Exercise prompt :: Up to and including the line with "stream.on('tweet'): Error on", copy the records below exactly from their first line.

[Saved entries]

(** What the handlers do with the errors they meet: an error thrown by
    [filter] is caught and logged by the 'tweet' handler, [dbQuery] logs
    connection and statement errors and returns, a refused status is logged,
    and stream errors, ends and idle timeouts only queue a reconnect. *)
Lemma errors_are_logged (self : Self) (p : Proc) :
  (forall t db,
     out_res (on_tweet self t db) = Ok tt /\
     forall e, out_res (filter self t db) = Throw e ->
       In (Log error ("connectStream: stream.on('tweet'): Error on handler:" ++
                      message e ++ ", " ++ stack e))
          (out_trace (on_tweet self t db))) /\
  (forall q success db,
     out_res (dbQuery self q success db) = Ok tt /\
     (forall err, connect_error (pg self) q = Some err ->
        In (Log error ("dbQuery: " ++ stringify q ++ ", " ++ err))
           (out_trace (dbQuery self q success db)) /\
        connects (out_trace (dbQuery self q success db)) = [q]) /\
     (forall err, connect_error (pg self) q = None -> query_error (pg self) q = Some err ->
        In (Log error ("dbQuery: " ++ stringify q ++ ", " ++ err))
           (out_trace (dbQuery self q success db)) /\
        connects (out_trace (dbQuery self q success db)) = [q])) /\
  (forall user msg cb db err,
     existence_query self user db = Some [] ->
     printable msg = true ->
     twitter_send_enabled (config self) = true ->
     updateStatus_error (twit self) (status_text user msg) = Some err ->
     sendReplyTweet self user msg cb db =
       mkOut (answered (user_query self user) ++
              [UpdateStatus (status_text user msg); Log error ("Tweeting failed: " ++ err)])
             db (Ok tt)) /\
  (forall tr, exists p',
     deliver self (signal_of tr) p = (fst (trigger self tr (conn p)), Ok p') /\
     length (timers (conn p')) >= 1).
Proof.
  split; [|split; [|split]].
  - intros t db. split; [apply on_tweet_returns|].
    intros e He. pose proof (on_tweet_cases self t db) as H. cbv zeta in H.
    rewrite H, He. cbn [out_trace]. right. apply in_or_app. right. now left.
  - intros q success db. split; [apply dbQuery_returns|]. split.
    + intros err H. rewrite (dbQuery_connect_error _ _ _ _ _ H). cbn. intuition.
    + intros err H1 H2. rewrite (dbQuery_query_error _ _ _ _ _ H1 H2). cbn. intuition.
  - intros user msg cb db err Ex Hp En Es. unfold printable in Hp.
    rewrite sendReplyTweet_cases, Ex, En, Es. now destruct (to_text msg).
  - intros tr. eexists. split; [apply deliver_trigger|].
    cbn [conn]. destruct tr; cbn [trigger on_error on_end snd];
      unfold on_req_timeout, reconnectStream, ended; cbn [snd timers reconnectTimeoutHandle];
      rewrite length_app; cbn; lia.
Qed.

(** The turns that end in an uncaught exception, as the code has them: the
    callback of [rules.update] rethrows the error it is given; [stream.start()]
    is called unguarded by that callback and by [reconnectSocket], so what it
    throws is not caught; and the 'ready' handler reads [stream._req]
    unguarded. *)
Lemma deliver_throws (self : Self) (s : Signal) (p : Proc) (e : Exn) :
  snd (deliver self s p) = Throw e <-> fatal self s p e.
Proof.
  unfold fatal. split.
  - intros H. destruct s; cbn [deliver snd] in H.
    + destruct err as [e'|]; cbn [rules_updated snd] in H.
      * injection H as <-. now left.
      * right. left. unfold stream_start in H.
        destruct (start_throws _ _) as [e'|]; cbn [snd] in H; [|discriminate].
        injection H as <-. split; [reflexivity | now left].
    + unfold on_ready in H. destruct (req (conn p)) eqn:E; cbn [snd] in H; [discriminate|].
      injection H as <-. right. right. now repeat split.
    + rewrite on_tweet_returns in H. discriminate.
    + discriminate.
    + discriminate.
    + discriminate.
    + unfold timer_fires in H.
      destruct (existsb _ (timers (conn p))) eqn:E; cbn [snd] in H; [|discriminate].
      unfold reconnectSocket, stream_start in H.
      destruct (start_throws _ _) as [e'|]; cbn [snd] in H; [|discriminate].
      injection H as <-. right. left. split; [reflexivity|]. right. now exists handle.
  - intros [-> | [(Hs & [-> | (h & -> & Hh)]) | (-> & Hr & ->)]]; cbn [deliver snd].
    + reflexivity.
    + cbn [rules_updated snd]. unfold stream_start. now rewrite Hs.
    + unfold timer_fires. rewrite Hh. unfold reconnectSocket, stream_start. now rewrite Hs.
    + unfold on_ready. now rewrite Hr.
Qed.

(** C7. The configuration as [powertrack-config.js] sets it gives the url of
    the stream under [gnip.streamUrl]; [connectStream] builds the stream from
    [gnip.steamUrl], which is not set.  The rules are pushed without error,
    the callback of [rules.update] calls [stream.start()], and that throws
    "Invalid end point specified!": the exception is not caught and the
    process dies, on a run in which the rules push did not fail.  With the url
    under the key the code reads, the same turn starts the stream and
    returns. *)
Theorem rules_pushed_start_throws :
  gnip_steamUrl (config shipped_self) = None /\
  run shipped_self [RulesAnswer None] {| conn := initial_conn; store := [] |} =
    ([Log info "connectStream: Connecting stream..."; StreamStart], Throw invalid_end_point) /\
  (forall sigs, exists tr,
     run shipped_self (RulesAnswer None :: sigs) {| conn := initial_conn; store := [] |} =
       (tr, Throw invalid_end_point)) /\
  run sample_self [RulesAnswer None] {| conn := initial_conn; store := [] |} =
    ([Log info "connectStream: Connecting stream..."; StreamStart],
     Ok {| conn := requesting initial_conn; store := [] |}).
Proof.
  split; [reflexivity|]. split; [reflexivity|]. split; [|reflexivity].
  intros sigs. eexists. cbn [run]. reflexivity.
Qed.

Result ::
(** What the handlers do with the errors they meet: an error thrown by
    [filter] is caught and logged by the 'tweet' handler, [dbQuery] logs
    connection and statement errors and returns, a refused status is logged,
    and stream errors, ends and idle timeouts only queue a reconnect. *)
Lemma errors_are_logged (self : Self) (p : Proc) :
  (forall t db,
     out_res (on_tweet self t db) = Ok tt /\
     forall e, out_res (filter self t db) = Throw e ->
       In (Log error ("connectStream: stream.on('tweet'): Error on handler:" ++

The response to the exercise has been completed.